BEGIN Dataset

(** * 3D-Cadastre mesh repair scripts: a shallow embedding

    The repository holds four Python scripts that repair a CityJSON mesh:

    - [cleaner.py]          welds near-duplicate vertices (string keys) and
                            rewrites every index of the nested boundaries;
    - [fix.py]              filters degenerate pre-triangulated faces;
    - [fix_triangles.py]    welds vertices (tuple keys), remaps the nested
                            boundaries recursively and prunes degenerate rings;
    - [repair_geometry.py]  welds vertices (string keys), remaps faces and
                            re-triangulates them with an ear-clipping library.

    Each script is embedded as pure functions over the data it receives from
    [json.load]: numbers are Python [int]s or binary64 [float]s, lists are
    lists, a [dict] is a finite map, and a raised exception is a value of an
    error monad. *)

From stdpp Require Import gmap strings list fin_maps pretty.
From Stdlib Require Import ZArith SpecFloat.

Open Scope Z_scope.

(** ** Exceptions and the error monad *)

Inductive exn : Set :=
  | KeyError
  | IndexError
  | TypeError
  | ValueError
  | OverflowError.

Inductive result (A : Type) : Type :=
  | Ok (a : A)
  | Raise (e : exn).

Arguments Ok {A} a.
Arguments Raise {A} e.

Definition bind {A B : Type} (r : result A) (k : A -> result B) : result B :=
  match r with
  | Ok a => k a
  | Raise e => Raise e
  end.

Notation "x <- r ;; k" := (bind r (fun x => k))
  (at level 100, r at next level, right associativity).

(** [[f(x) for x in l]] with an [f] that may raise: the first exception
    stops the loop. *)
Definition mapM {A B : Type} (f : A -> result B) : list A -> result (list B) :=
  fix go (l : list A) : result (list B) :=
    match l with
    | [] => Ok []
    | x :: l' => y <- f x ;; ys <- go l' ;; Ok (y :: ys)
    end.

END Dataset

**Task description**
In the entries above, restate word for word the lines between the one holding "The repository holds" and the one holding "rewrites every index", inclusive, and nothing besides.

**Answer to this exercise**
    The repository holds four Python scripts that repair a CityJSON mesh:

    - [cleaner.py]          welds near-duplicate vertices (string keys) and
                            rewrites every index of the nested boundaries;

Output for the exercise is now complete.